TEAM’s history begins with a young Swedish man who came to the United States in 1869. Fredrik Franson and his family settled on a farm in eastern Nebraska. The Fransons were dedicated Christians who had been members of the “free,” non-state church of Sweden. Fredrik, however, hadn’t experienced an authentic relationship with Christ.
After helping on the family farm for three years, Fredrik was struck with malaria and was unable to work for almost a year. During those days of inactivity, he read the Bible and searched for meaning in his life. His mother prayed for him and encouraged him, and eventually Fredrik came to a genuine relationship with the Savior.
Sensing the need for more training, Franson went to Chicago in 1876 hoping to meet the famous evangelist D.L. Moody. He became a part of the church founded by Moody and was trained by the evangelist as a counselor.
Franson eventually returned to Nebraska to minister to Scandinavian immigrants, but in 1879 he felt led to go to the Utah territory to minister to some 30,000 Swedish immigrants who had gone there for inexpensive land. Franson’s evangelistic endeavors were broadened to include the Mormons who had recently come to the Utah territory.

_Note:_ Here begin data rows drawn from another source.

(** [INSERT INTO channel_events]: the payload is text that has to be JSON. *)
Definition insert_event_row (id : uuid) (now : Z) (e : ChannelEvent) (s : CSite) : result goerr (uuid * CSite) :=
  match json_parse (ceRawPayload e) with
  | None => Err json_syntax_error
  | Some payload =>
      if decide (channels (own s) !! ceChannelID e = None) then Err fk_error
      else if (match ceCaseID e with
               | Some c => bool_decide (cases (db (world s)) !! c = None) | None => false end) then Err fk_error
      else if decide (ceStatus e ∈ event_statuses) then
        if negb (int4_ok (ceProcessingMS e)) then Err int4_error
        else if decide (id ∈ map erID (channel_events (own s))) then Err unique_error
        else Ok (id, set_own (add_event_row (mkEventRow id (ceTenantID e) (ceChannelID e) payload (ceAttachments e)
                   (ceCaseID e) (ceStatus e) (ceErrorMessage e) (ceProcessingMS e) now)) s)
      else Err check_error
  end.
Definition insertEvent (e : ChannelEvent) : CSvc uuid :=
  wrapS (Wrapf "insert channel event: %w" [])
    (exec_site (fun k now s => insert_event_row (gen_random_uuid k) now e s)).
Definition RecordEvent (e : ChannelEvent) : CSvc uuid := insertEvent e.
Definition RecordFailedEvent (e : ChannelEvent) : CSvc uuid := insertEvent e.

(** ** The transaction *)

Definition restore_own (t : Tables) (w : Sys CSite) : Sys CSite := mkSys (set_own (fun _ => t) (st w)) (ticks w).

(** [WithTx]: the tables of this component take part in the transaction. *)
Definition WithTx {A} (fn : CSvc A) : CSvc A := fun w =>
  match wrapS (Wrapf "begin channel transaction: %w" []) (liftM begin_tx) w with
  | (Err e, w1) => (Err e, w1)
  | (Ok _, w1) =>
      match fn w1 with
      | (Err e, w2) => (Err e, restore_own (own (st w)) (rollbackS w2))
      | (Ok a, w2) =>
          match liftM commit_tx w2 with
          | (Err e, w3) => (Err (Wrapf "commit channel transaction: %w" [] e), restore_own (own (st w)) w3)
          | (Ok _, w3) => (Ok a, w3)
          end
      end
  end.

Definition GetChannel (tenantID channelID : uuid) : CSvc Channel := Get tenantID channelID.

Definition FindRecentEvents (tenantID channelID : uuid) (since : Z) : CSvc (list EventRow) :=
  wrapS (Wrapf "query recent channel events: %w" [])
    (select_site (fun t => merge_sort newer_event (filter (fun e =>
       erTenantID e = tenantID /\ erChannelID e = channelID /\ (since <= erCreatedAt e)%Z) (channel_events t)))).

(** *** Cases *)

(** The text of a column as [#>>] gives it; a null has none. *)
Definition column_text (j : json) : option string :=
  match j with JStr s => Some s | JNull => None | _ => Some (jsonb_text j) end.

(** A field name with other characters changes the statement it is pasted into:
    what that does is left open. *)
Context (odd_query : uuid -> uuid -> list (string * string) -> DB -> result goerr (option uuid)).

Definition case_matches (tenantID caseTypeID : uuid) (conds : list (string * string)) (c : CaseRow) : bool :=
  bool_decide (cTenant c = tenantID) && bool_decide (cCaseType c = caseTypeID) &&
  forallb (fun fv => bool_decide (json_path (cData c) (Split "."%char fv.1) ≫= column_text = Some fv.2)) conds.

Definition find_case (tenantID caseTypeID : uuid) (conds : list (string * string)) (d : DB)
  : result goerr (option uuid) :=
  if forallb (fun fv => plain_field fv.1) conds
  then Ok (fst <$> head (merge_sort updated_after (filter (fun kv =>
             case_matches tenantID caseTypeID conds kv.2 = true) (map_to_list (cases d)))))
  else odd_query tenantID caseTypeID conds d.

Definition FindCaseByFields (tenantID caseTypeID : uuid) (fields : list string) (inbound : string)
  : CSvc (option uuid) :=
  if decide (fields = []) then mret None
  else match as_map (json_parse inbound) with
       | None => mret None
       | Some payload =>
           let conds := omap (fun f => (fun v => (f, Sprint fmtFloat v)) <$> json_lookup payload f) fields in
           if decide (conds = []) then mret None
           else wrapS (Wrapf "find matching case: %w" [])
             (liftM (sql (fun _ _ d => r ← find_case tenantID caseTypeID conds d; Ok (r, d))))
       end.

Definition first_principal (tenantID : uuid) (d : DB) : option uuid :=
  fst <$> head (merge_sort older_principal (filter (fun kv : uuid * PrincipalRow =>
    pTenant kv.2 = tenantID /\ pActive kv.2 = true) (map_to_list (principals d)))).

Record CreateInput : Type := mkCreateInput {
  ciTenantID : uuid;
  ciChannelID : uuid;
  ciCaseTypeID : uuid;
  ciWorkflowID : option uuid;
  ciData : object;
  ciActorID : uuid
}.

Definition published_of (wf : uuid) (d : DB) : list ((uuid * Z) * VersionRow) :=
  filter (fun kv => kv.1.1 = wf /\ vStatus kv.2 = Published) (map_to_list (workflow_versions d)).
Definition default_workflows (tenantID : uuid) (caseType : string) (d : DB) : list ((uuid * Z) * VersionRow) :=
  filter (fun kv => vStatus kv.2 = Published /\
    match workflows d !! kv.1.1 with
    | Some wf => bool_decide (wfTenant wf = tenantID) && bool_decide (wfCaseType wf = caseType)
    | None => false
    end = true) (map_to_list (workflow_versions d)).

(** [case validation failed: %s] with the first message; a schema that does not
    decode is not checked. *)
Definition validate_data (schema : json) (data : object) : result goerr unit :=
  match dec_CaseTypeSchema schema with
  | Err _ => Ok tt
  | Ok s => match ValidateCaseData regexp_match fmtFloat s data with
            | [] => Ok tt
            | e :: _ => Err (Errorf "case validation failed: %s" [veMessage e])
            end
  end.

Definition channel_case_number (caseType : string) (n : Z) : string :=
  ToUpper (replace_byte " "%char "-" caseType) +:+ "-" +:+ fmt_06d n.

Definition CreateCase (i : CreateInput) : M uuid :=
  actor ← (if decide (ciActorID i = uuid_Nil)
           then wrapM (Wrapf "resolve channel actor: %w" [])
                  (query_row (fun _ d => first_principal (ciTenantID i) d))
           else mret (ciActorID i));
  ct ← wrapM (Wrapf "resolve case type for channel: %w" [])
    (query_row (fun _ d => match case_types d !! ciCaseTypeID i with
                           | Some r => if bool_decide (ctTenant r = ciTenantID i) && ctActive r
                                       then Some r else None
                           | None => None
                           end));
  _ ← lift (validate_data (ctSchema ct) (ciData i));
  wf ← match ciWorkflowID i with
       | Some wf => wrapM (Wrapf "resolve workflow version: %w" [])
           (query_row (fun _ d => latest (fun kv : (uuid * Z) * VersionRow => kv.1.2) (published_of wf d)))
       | None => wrapM (Wrapf "resolve default workflow for channel case type: %w" [])
           (query_row (fun _ d => latest (fun kv : (uuid * Z) * VersionRow => kv.1.2)
              (default_workflows (ciTenantID i) (ctName ct) d)))
       end;
  lastNum ← wrapM (Wrapf "allocate case number: %w" [])
    (sql (fun _ _ d => next_number (ciTenantID i) (ctName ct) d));
  caseID ← wrapM (Wrapf "insert channel-created case: %w" [])
    (sql (fun k now d =>
       match insert_case (gen_random_uuid k)
               (mkCaseRow (ciTenantID i) (ciCaseTypeID i) (channel_case_number (ctName ct) lastNum) CaseOpen
                  (JObj (ciData i)) 1 now None 0 wf.1.1 wf.1.2 now actor None) d with
       | Ok (_, d') => Ok (gen_random_uuid k, d')
       | Err e => Err e
       end));
  _ ← mapM_ (fun stepID =>
        wrapM (Wrapf "initialize case step %s: %w" [stepID])
          (sql (fun k _ d => insert_step (gen_random_uuid k) caseID stepID d))) (extractStepIDs (vAst wf.2));
  _ ← RecordCaseEventTx caseID "" "case" actor "system" "created"
    (JObj (mk_obj [("source", JStr "channel"); ("channel_id", JStr (uuid_string (ciChannelID i)))]));
  mret caseID.

(** [UPDATE cases SET data = ..., version = version + 1] *)
Definition replace_data (tenantID id : uuid) (data : json) (now : Z) (d : DB) : result goerr (unit * DB) :=
  match cases d !! id with
  | Some c =>
      if bool_decide (cTenant c = tenantID) then
        if (cVersion c =? int4_max)%Z then Err int4_error
        else Ok (tt, set_cases <[id := data_row now data c]> d)
      else Ok (tt, d)
  | None => Ok (tt, d)
  end.

Definition UpdateCaseData (tenantID caseID : uuid) (patch : object) : M unit :=
  if decide (patch = []) then mret tt
  else
    row ← wrapM (Wrapf "load existing case for channel update: %w" [])
      (query_row (fun _ d => tenant_case tenantID caseID d));
    let current := match dec_object (cData row.1) with Ok m => default [] m | Err _ => [] end in
    let merged := DeepMerge current patch in
    _ ← lift (validate_data (ctSchema row.2) merged);
    _ ← wrapM (Wrapf "update channel-matched case data: %w" [])
      (sql (fun _ now d => replace_data tenantID caseID (JObj merged) now d));
    RecordCaseEventTx caseID "" "case" (cCreatedBy row.1) "system" "updated"
      (JObj [("source", JStr "channel")]).

(** [CaseTypeSchemaStore.GetFormSchema] *)
Definition GetFormSchema (tenantID caseTypeID : uuid) : M json :=
  query_row (fun _ d => match case_types d !! caseTypeID with
                        | Some r => if bool_decide (ctTenant r = tenantID) then Some (ctSchema r) else None
                        | None => None
                        end).
End Store.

Two years later Franson left for his homeland. While carrying on an extensive ministry in Europe, he heard the well-known missionary statesman, Hudson Taylor, challenge people to go to China with the gospel. From that encounter, Franson got a vision to form missionary sending agencies in various European countries, and before he left the continent, six such organizations had come into being. All six agencies continue to send out missionaries to this day.
After arriving back in America, Franson continued to preach. His desire to motivate others for cross-cultural missions led him to form a training class in Brooklyn, New York.

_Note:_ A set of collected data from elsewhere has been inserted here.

Lemma tri_deliver req ch raw start m :
  rqTenantID req = tn -> (quiet -> attachments = None \/ rqAttachments req = []) ->
  tri fresh (deliver regexp_match fmtFloat RunString engine attachments req ch raw start m) (delivered ch).
Proof.
  intros Ht Ha. unfold deliver. rewrite Ht.
  eapply triple_bind; [by apply (triple_pure _ _ _ (fun _ => fresh))|]. intros j. cbn beta.
  eapply triple_bind; [apply triple_wrap; by apply (triple_pure _ _ _ (fun _ => fresh))|]. intros adapted. cbn beta.
  eapply triple_bind; [apply tri_target|]. intros [id new].
  set (P := targeted id new). cbn [fst].
  eapply (triple_bind _ _ _ _ (fun _ => P)).
  { case_eq attachments; [intros store Est|intros _; by apply triple_ret].
    apply tri_store_all; [done|]. intros [|]%Ha; [congruence|done]. }
  intros refs. eapply (triple_bind _ _ _ _ (fun _ => P)).
  { destruct (decide (refs = [])); [by apply triple_ret|].
    apply tri_lift; [apply inner_UpdateCaseData|]. intros s k a w' [Ho Hn] ((d1 & Hs & Hu) & _) H. split; [done|].
    destruct new; [done|]. apply uploads_cases in Hu.
    pose proof (UpdateCaseData_cases regexp_match fmtFloat tn id (refs_patch refs) (at_tick k (world s))) as Hk.
    rewrite H in Hk. destruct Hk as [_ [E|(s0 & Hs0 & E)]]; unfold same_cases in E; simpl in *; congruence. }
  intros _. cbn [snd fst].
  eapply (triple_bind _ _ _ _ (fun _ s => P s /\
            (is_Some (chWorkflowID ch) -> is_Some e -> dom (cases (db (world s))) = dom (cases d0)))).
  { destruct new.
    - destruct (chWorkflowID ch) as [wf|], e as [en|]; cbn [fmap option_fmap option_map];
        try (apply triple_ret; intros s Hi Hp; split; [exact Hp|intros [? ?] [? ?]; done]).
      intros w Hi [_ Hn]. pose proof (tri_engine en id (fun _ => True) Hn w Hi Logic.I) as H.
      destruct (other_connection _ w) as [[u|err] w1]; [by destruct H as [_ []]|done].
    - destruct (chWorkflowID ch), (evaluateDAG <$> e); apply triple_ret; intros s Hi Hp;
        (split; [exact Hp|]; intros _ _; apply Hp). }
  intros _. eapply triple_bind; [apply triple_now|]. intros now. cbn beta.
  eapply triple_bind.
  { eapply triple_conseq; [apply (tri_record _ (fun d => is_Some (chWorkflowID ch) -> is_Some e ->
      dom (cases d) = dom (cases d0)))|intros s Hi [[Ho _] H]; split; [exact Ho|exact H]|intros a s Hi H; exact H]. }
  intros evID. apply triple_ret. intros s Hi (Hdom & row & Ho & Hid & Hst & Hc & _ & Hcase). exists row. simpl in *.
  split_and!; try done. intros Hwf He. specialize (Hdom Hwf He). rewrite <-elem_of_dom, <-Hdom. by apply elem_of_dom.
Qed.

His first class on October 14, 1890, is recognized as the “birthday” of TEAM, although the early name for the agency was “The Scandinavian Alliance Mission.” This name reflected Franson’s vision to bring churches together into an alliance enabling even small congre-gations to have a part in sending out missionaries.
Classes were also initiated in Chicago, Minneapolis and Omaha. Soon a formal board of directors came into being, and on January 17, 1891, the first band of 35 missionaries boarded a train for the West Coast and eventually China.
Photographs of these early missionaries depict a dedicated group of people who chose to live and dress as the Chinese did. Other groups soon joined the first recruits, and Franson fervently challenged still more to go.
In order to get to China, the early missionaries had to pass through Japan, and that soon became a new field for the mission. In a similar manner, missionaries learned about the need in Tibet, and soon Franson had recruited missionaries to go there. In 1892 a small group went to Swaziland in southern Africa. In 1906 T.J. Bach and his wife left for Venezuela, South America. Bach would later become TEAM’s third General Director.
In 1908, following one of his lengthy trips to the fields, Franson took several days off to rest at the home of some friends in Idaho Springs, Colorado. One morning his host tried to wake him for breakfast, but he had died during the night.
Franson left behind no family or estate. His legacy was a group of dedicated people whose desire was to take the gospel to all people. Franson’s two passions— evangelism and church planting—continue to be the focus of TEAM’s worldwide ministry.
As was true when Franson founded the mission, TEAM’s purpose is to help churches send missionaries to establish reproducing churches in other nations to the glory of God.